## What you should do
Each line of the data holding "JSObj" should be found and copied.

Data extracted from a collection
(** ** Decoding a manifest *)

Definition manifest_keys : list string :=
  ["schemaVersion"; "app"; "version"; "buildDate"; "publicUrl"; "identity"; "capabilities"; "links"].
Definition identity_keys : list string := ["issuer"; "sharedStore"; "schema"].
Definition no_identity : IdentityInfo := {| Issuer := ""; SharedStore := false; Schema := "" |}.
Definition no_manifest : contents := MkManifest "" "" "" "" "" no_identity None None.

Section Decoding.
Context (foldName : string -> string).

(** The members of an object into the fields they select, in document order. *)
Fixpoint decode_members {A} (field : string -> json -> A -> result A) (tags : list string) (o : object) (acc : A) : result A :=
  match o with
  | [] => Ok acc
  | (k, v) :: o =>
      match field_of foldName tags k with
      | None => decode_members field tags o acc
      | Some t => acc' ← field t v acc; decode_members field tags o acc'
      end
  end.

(** [null] leaves a field that is no pointer, slice or map as it is. *)
Definition identity_field (t : string) (v : json) (i : IdentityInfo) : result IdentityInfo :=
  match v with
  | JSNull => Ok i
  | JSStr s =>
      if t =s "issuer" then Ok {| Issuer := s; SharedStore := SharedStore i; Schema := Schema i |}
      else if t =s "schema" then Ok {| Issuer := Issuer i; SharedStore := SharedStore i; Schema := s |}
      else Err cannot_unmarshal
  | JSBool b =>
      if t =s "sharedStore" then Ok {| Issuer := Issuer i; SharedStore := b; Schema := Schema i |} else Err cannot_unmarshal
  | _ => Err cannot_unmarshal
  end.

Definition decode_identity (v : json) (i : IdentityInfo) : result IdentityInfo :=
  match v with
  | JSNull => Ok i
  | JSObj o => decode_members identity_field identity_keys o i
  | _ => Err cannot_unmarshal
  end.

Definition decode_capability (v : json) : result Capability :=
  match v with
  | JSNull => Ok {| cap_ID := "" |}
  | JSObj o => f ← decode_struct foldName ["id"] o; Ok {| cap_ID := f "id" |}
  | _ => Err cannot_unmarshal
  end.

Definition decode_capabilities (v : json) : result (option (list Capability)) :=
  match v with
  | JSNull => Ok None
  | JSArr l => cs ← scan_all decode_capability l; Ok (Some cs)
  | _ => Err cannot_unmarshal
  end.

Fixpoint decode_entries (o : object) (g : gmap string string) : result (gmap string string) :=
  match o with
  | [] => Ok g
  | (k, v) :: o => s ← decode_string v; decode_entries o (<[k := s]> g)
  end.

(** An object adds to the map that is there. *)
Definition decode_links (v : json) (g : option (gmap string string)) : result (option (gmap string string)) :=
  match v with
  | JSNull => Ok None
  | JSObj o => g' ← decode_entries o (default ∅ g); Ok (Some g')
  | _ => Err cannot_unmarshal
  end.

Definition set_text (t s : string) (m : contents) : contents :=
  MkManifest (if t =s "schemaVersion" then s else SchemaVersion m) (if t =s "app" then s else App m)
    (if t =s "version" then s else Version m) (if t =s "buildDate" then s else BuildDate m)
    (if t =s "publicUrl" then s else PublicURL m) (Identity m) (Capabilities m) (Links m).

Definition manifest_field (t : string) (v : json) (m : contents) : result contents :=
  if t =s "identity" then
    i ← decode_identity v (Identity m);
    Ok (MkManifest (SchemaVersion m) (App m) (Version m) (BuildDate m) (PublicURL m) i (Capabilities m) (Links m))
  else if t =s "capabilities" then c ← decode_capabilities v; Ok (with_refs m c (Links m))
  else if t =s "links" then l ← decode_links v (Links m); Ok (with_refs m (Capabilities m) l)
  else
    match v with
    | JSNull => Ok m
    | JSStr s => Ok (set_text t s m)
    | _ => Err cannot_unmarshal
    end.

Definition decode_manifest (v : json) : result contents :=
  match v with
  | JSNull => Ok no_manifest
  | JSObj o => decode_members manifest_field manifest_keys o no_manifest
  | _ => Err cannot_unmarshal
  end.
End Decoding.

(** ** The heap *)

Inductive cell := Struct (m : Manifest) | Caps (l : list Capability) | LinkMap (g : gmap string string).
Abbreviation heap := (gmap positive cell).

Definition struct_at (h : heap) (p : loc) : Manifest :=
  match h !! p with Some (Struct m) => m | _ => with_refs no_manifest None None end.
Definition caps_at (h : heap) (p : loc) : list Capability := match h !! p with Some (Caps l) => l | _ => [] end.
Definition links_at (h : heap) (p : loc) : gmap string string := match h !! p with Some (LinkMap g) => g | _ => ∅ end.

(** ** discovery.go: the client *)

Inductive SiblingState := StateUnknown | StateActive | StateDegraded | StateUnreachable.

Definition ManifestPath : string := "/api/v1/suite/manifest".
Definition time_Second : Z := 1000000000.
Definition defaultPollInterval : Z := 60 * time_Second.
Definition defaultGraceWindow : Z := 300 * time_Second.
Definition pollTimeout : Z := 2 * time_Second.
Definition maxManifestBytes : N := N.shiftl 1 20.

(** An [http.Client] of this module: its budget, its guard and whether it follows redirects. *)
Record HTTPClient := { hc_timeout : Z; hc_guard : option Guard; hc_follows : bool }.

Record DiscoveryClient := {
  siblingURL : string; self : Manifest; pollInterval : Z; graceWindow : Z; httpClient : HTTPClient; guard : option Guard;
  state : SiblingState; lastGood : option loc; lastOKAt : option Z (* None: the zero time *)
}.

Definition with_state (s : SiblingState) (d : DiscoveryClient) : DiscoveryClient :=
  {| siblingURL := siblingURL d; self := self d; pollInterval := pollInterval d; graceWindow := graceWindow d;
     httpClient := httpClient d; guard := guard d; state := s; lastGood := lastGood d; lastOKAt := lastOKAt d |}.

Definition with_good (m : loc) (now : Z) (d : DiscoveryClient) : DiscoveryClient :=
  {| siblingURL := siblingURL d; self := self d; pollInterval := pollInterval d; graceWindow := graceWindow d;
     httpClient := httpClient d; guard := guard d; state := StateActive; lastGood := Some m; lastOKAt := Some now |}.

(** The client is allocated once; the record is what its fields hold. *)
Class HasSuite (St : Type) := {
  the_heap : St -> heap;
  put_heap : heap -> St -> St;
  the_client : St -> DiscoveryClient;
  put_client : DiscoveryClient -> St -> St;
  the_put_heap : forall h s, the_heap (put_heap h s) = h;
  the_put_client : forall d s, the_client (put_client d s) = d;
  heap_beside : forall d s, the_heap (put_client d s) = the_heap s;
  client_beside : forall h s, the_client (put_heap h s) = the_client s
}.

Record Response := { StatusCode : Z; Body : string }.

Fixpoint limit (n : N) (l : list ascii) : list ascii :=
  match l with [] => [] | a :: l => if (n =? 0)%N then [] else a :: limit (n - 1) l end.

(** [t.Sub(u)] saturates. *)
Definition Sub (t u : Z) : Z := Z.max (- 2 ^ 63) (Z.min (2 ^ 63 - 1) (t - u)).

Section Client.
Context {St : Type} `{HasSuite St} (foldName ToLower : string -> string) (url_Parse : string -> result URL).
Context (lookupIP : string -> M St (list IP)) (NewRequest : string -> result unit).
Context (Do : HTTPClient -> string -> M St Response) (json_First : string -> result json).

Definition alloc (c : cell) : M St loc :=
  h ← peek the_heap;
  let p := fresh (dom h) in
  poke (put_heap (<[p := c]> h));;
  mret p.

## Your solution
  | JSObj o => decode_members identity_field identity_keys o i
  | JSObj o => f ← decode_struct foldName ["id"] o; Ok {| cap_ID := f "id" |}
  | JSObj o => g' ← decode_entries o (default ∅ g); Ok (Some g')
  | JSObj o => decode_members manifest_field manifest_keys o no_manifest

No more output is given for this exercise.